Anyone travelling to RSA should ensure that all national immunisation schedules are up to date, in particular tetanus and MMR – there have been no specific reports of measles outbreaks in RSA but there are global concerns regarding this highly contagious disease. All travellers should be aware of safe water and food hygiene to avoid such illnesses as typhoid, cholera and traveller’s diarrhoea – only drink bottled or boiled water and eat well-cooked food. Visitors should visit a health professional and discuss the option of Typhoid vaccine, and also Hepatitis A vaccine, which is well tolerated and affords long-lasting protection. Consideration should also be taken to vaccinate for: Hepatitis B if there is any risk of coming into contact with blood or body fluids since there is an intermediate/high prevalence of Hep B infection in the local population; Rabies is considered a risk in RSA and has been reported in domestic animals. Vaccination is available and a full course will simplify the course of post-exposure treatment and also negate the need for rabies immunoglobulin which is in short supply worldwide.

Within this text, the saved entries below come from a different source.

(** * cr_cleaner: finding and removing CR+LF line ends

    A shallow embedding of [modules/cr_cleaner.py].  Python [bytes] are lists
    of [Byte.byte], [str] values are [string]s, the file system is a finite
    map from paths to entries, and the functions that do I/O live in a small
    state-and-exception monad over a [world]. *)

From Stdlib Require Import Strings.Byte Strings.Ascii DecimalString.
From stdpp Require Import gmap strings list.

(** ** Python [bytes] *)

Abbreviation bytes := (list byte).

#[global] Instance byte_eq_dec : EqDecision byte := Byte.byte_eq_dec.

Definition CR : byte := x0d.
Definition LF : byte := x0a.

(** The literal [b'\r\n'] and the literal [b'\n']. *)
Definition CRLF : bytes := [CR; LF].
Definition NL : bytes := [LF].

Module Bytes.

(** [s.startswith(pre)] *)
Fixpoint startswith (s pre : bytes) {struct pre} : bool :=
  match pre with
  | [] => true
  | p :: pre' =>
      match s with
      | [] => false
      | c :: s' => Byte.eqb c p && startswith s' pre'
      end
  end.

(** [s.endswith(suf)]: [suf] is no longer than [s] and equals the slice
    [s[len(s)-len(suf):]]. *)
Definition endswith (s suf : bytes) : bool :=
  (length suf <=? length s) &&
  bool_decide (drop (length s - length suf) s = suf).

(** Left-to-right scan of [s.replace(old, new)] for a non-empty [old]:
    [skip] counts the bytes of a match that are still to be dropped. *)
Fixpoint replace_from (old new : bytes) (skip : nat) (s : bytes) : bytes :=
  match s with
  | [] => []
  | c :: s' =>
      match skip with
      | S k => replace_from old new k s'
      | O =>
          if startswith s old
          then new ++ replace_from old new (length old - 1) s'
          else c :: replace_from old new 0 s'
      end
  end.

(** [s.replace(old, new)]: every non-overlapping occurrence, leftmost
    first.  With an empty [old], [new] goes before every byte and at the
    end. *)
Definition replace (s old new : bytes) : bytes :=
  match old with
  | [] => new ++ flat_map (fun c => c :: new) s
  | _ :: _ => replace_from old new 0 s
  end.

(** The lines of a byte string as [readlines()] of a binary file returns
    them: each line keeps its [\n]; only the last one may lack it. *)
Fixpoint splitlines (s : bytes) : list bytes :=
  match s with
  | [] => []
  | c :: s' =>
      if Byte.eqb c LF then [c] :: splitlines s'
      else match splitlines s' with
           | [] => [[c]]
           | l :: ls => (c :: l) :: ls
           end
  end.

(** [repr(b)] as an f-string field [{line}] prints it. *)
Definition hex_digit (n : N) : ascii :=
  ascii_of_N (if (n <? 10)%N then 48 + n else 87 + n)%N.

Definition repr_byte (quote c : byte) : string :=
  let n := Byte.to_N c in
  if Byte.eqb c quote || Byte.eqb c x5c
  then String (ascii_of_byte x5c) (String (ascii_of_byte c) "")
  else if Byte.eqb c x09 then "\t"
  else if Byte.eqb c x0a then "\n"
  else if Byte.eqb c x0d then "\r"
  else if (n <? 32)%N || (127 <=? n)%N
  then String (ascii_of_byte x5c)
         (String "x"%char (String (hex_digit (n / 16)) (String (hex_digit (n mod 16)) "")))
  else String (ascii_of_byte c) "".

Definition repr (s : bytes) : string :=
  let quote :=
    if bool_decide (x27 ∈ s) && negb (bool_decide (x22 ∈ s)) then x22 else x27 in
  "b" +:+ String (ascii_of_byte quote)
    (String.concat "" (map (repr_byte quote) s) +:+ String (ascii_of_byte quote) "").

End Bytes.

(** Byte strings of ASCII text, for the examples. *)
Definition b (s : string) : bytes := String.list_byte_of_string s.

(** ** Python [str] and [os.path] (POSIX flavour) *)

Module Str.

(** [needle in hay] on [str]: [needle] occurs as a contiguous substring. *)
Fixpoint contains (hay needle : string) : bool :=
  String.prefix needle hay ||
  match hay with
  | EmptyString => false
  | String _ hay' => contains hay' needle
  end.

(** [s[n:]] for [0 <= n]. *)
Fixpoint drop (n : nat) (s : string) : string :=
  match n, s with
  | O, _ => s
  | S n', String _ s' => drop n' s'
  | S _, EmptyString => EmptyString
  end.

(** [s.endswith(c)] for a one-character [c]. *)
Fixpoint endswith_char (s : string) (c : ascii) : bool :=
  match s with
  | EmptyString => false
  | String a EmptyString => Ascii.eqb a c
  | String _ s' => endswith_char s' c
  end.

Fixpoint rfind_from (c : ascii) (i : Z) (s : string) (last : Z) : Z :=
  match s with
  | EmptyString => last
  | String a s' => rfind_from c (i + 1) s' (if Ascii.eqb a c then i else last)
  end.

(** [s.rfind(c)]: the index of the last [c], or [-1]. *)
Definition rfind (s : string) (c : ascii) : Z := rfind_from c 0 s (-1).

Definition lower_char (a : ascii) : ascii :=
  let n := nat_of_ascii a in
  if (65 <=? n) && (n <=? 90) then ascii_of_nat (n + 32) else a.

(** [s.lower()], on ASCII text. *)
Fixpoint lower (s : string) : string :=
  match s with
  | EmptyString => EmptyString
  | String a s' => String (lower_char a) (lower s')
  end.

(** [s[:1]] *)
Definition first1 (s : string) : string :=
  match s with
  | EmptyString => EmptyString
  | String a _ => String a EmptyString
  end.

(** [str(i)] for a non-negative [int]. *)
Definition of_nat (i : nat) : string := NilEmpty.string_of_uint (Nat.to_uint i).

End Str.

Module os_path.

(** [os.path.join(a, b)] *)
Definition join (a p : string) : string :=
  if String.prefix "/" p then p
  else if String.eqb a "" || Str.endswith_char a "/" then a +:+ p
  else a +:+ "/" +:+ p.

(** [os.path.split(p)[1]]: what follows the last slash. *)
Definition split_tail (p : string) : string :=
  Str.drop (Z.to_nat (Str.rfind p "/" + 1)) p.

(** The [while] loop of [genericpath._splitext] that skips leading dots:
    [true] when it leaves through its inner [return], at a character of
    the file name that is not a dot. *)
Fixpoint skip_leading_dots (p : string) (filenameIndex : nat) (steps : nat) : bool :=
  match steps with
  | O => false
  | S steps' =>
      match String.get filenameIndex p with
      | Some a =>
          if negb (Ascii.eqb a ".") then true
          else skip_leading_dots p (S filenameIndex) steps'
      | None => true
      end
  end.

(** [os.path.splitext(p)[1]] *)
Definition splitext_ext (p : string) : string :=
  let sepIndex := Str.rfind p "/" in
  let dotIndex := Str.rfind p "." in
  if (sepIndex <? dotIndex)%Z
  then if skip_leading_dots p (Z.to_nat (sepIndex + 1))
            (Z.to_nat (dotIndex - (sepIndex + 1)))
       then Str.drop (Z.to_nat dotIndex) p
       else ""
  else "".

End os_path.

(** ** Values, exceptions and the world *)

(** What the functions of the module return: [None], [True] or [False]. *)
Inductive pyval :=
| PyNone
| PyBool (v : bool).

(** Truth value of a result in an [if]. *)
Definition truthy (v : pyval) : bool :=
  match v with
  | PyNone => false
  | PyBool v => v
  end.

(** The exceptions that can occur; all are subclasses of [Exception].
    [OSError] is the error of an operation on a path and carries the path;
    [OSError_read] is the [OSError] of a read on an open file, which carries
    no file name. *)
Inductive exn :=
| UnboundLocalError (name : string)
| OSError (errno : nat) (strerror : string) (filename : string)
| EOFError
| OSError_read (errno : nat) (strerror : string)
| ValueError (msg : string).

#[local] Set Warnings "-register-all".

(** A directory as [os.walk] sees it: the sub-directories and the files it
    lists, links to files among the files.  [Unlisted] is an entry that
    [os.walk] names among the sub-directories of its parent but does not walk
    (a link to a directory, or a directory that [scandir] cannot read). *)
Inductive dirtree :=
| Dir (sub_dirs : list (string * dirtree)) (sub_files : list string)
| Unlisted.

(** An entry of the file system at a path:
    - a file that can be read, with its content and whether it can be
      written;
    - something that cannot be opened, with the error of the operating
      system;
    - a file that can be opened but whose content cannot be read, with the
      error of the read;
    - another name of the file at [target]: a symbolic link to it, or a hard
      link.  What is written through one name is what the other names
      hold. *)
Inductive fs_entry :=
| File (writable : bool) (data : bytes)
| Unreadable (errno : nat) (strerror : string)
| Faulty (writable : bool) (errno : nat) (strerror : string)
| Link (target : string).

Inductive open_mode := RB | RPlusB.

(** An argument of [print]. *)
Inductive pyobj :=
| OStr (s : string)
| OExn (e : exn).

Inductive out_event :=
| Print (args : list pyobj)
| Prompt (text : string).

(** Ghost events, kept next to the real state to say what the run did:
    which files it opened and how, which line indices a scan tested, and
    which files [cr_cleaner] was called on. *)
Inductive event :=
| EvOpen (path : string) (mode : open_mode)
| EvTest (path : string) (i : nat)
| EvClean (path : string).

(** The world of a run: the directory found at a path, the entry of the
    file system at a path that is no directory, the lines waiting on the
    input, what was printed, and the ghost events. *)
Record world := World {
  dirs : gmap string dirtree;
  files : gmap string fs_entry;
  stdin : list string;
  stdout : list out_event;
  trace : list event
}.

Inductive result (A : Type) :=
| Ok (a : A)
| Raise (e : exn).
Arguments Ok {A} a.
Arguments Raise {A} e.

Definition M (A : Type) : Type := world → result A * world.

Definition ret {A} (a : A) : M A := fun w => (Ok a, w).

Definition raise {A} (e : exn) : M A := fun w => (Raise e, w).

Definition bind {A B} (m : M A) (k : A → M B) : M B :=
  fun w =>
    match m w with
    | (Ok a, w') => k a w'
    | (Raise e, w') => (Raise e, w')
    end.

#[global] Instance M_ret : MRet M := @ret.
#[global] Instance M_bind : MBind M := fun A B k m => bind m k.

(** [try: body / except Exception as e: handler e] *)
Definition try_except {A} (body : M A) (handler : exn → M A) : M A :=
  fun w =>
    match body w with
    | (Ok a, w') => (Ok a, w')
    | (Raise e, w') => handler e w'
    end.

There is no risk of yellow fever or Zika in RSA. However, there is a risk of malaria but only in the low-lying areas bordering Mozambique, Swaziland (Estwatini) and Zimbabwe – this includes the Kruger National Park. Anti-malarial prophylaxis is recommended if travelling to these areas during the transmission season, September to May. There is no risk of malaria in Johannesburg or Cape Town – it is recommended to consult a malaria map in order to assess requirement for prophylaxis. All travellers should practice bite avoidance measures, and also be aware of tick bites, especially when on game reserves, as these can cause unpleasant symptoms.

All travellers should always ensure they have appropriate travel health insurance with up-to-date declarations and it is advisable to carry a credit card in case of emergency.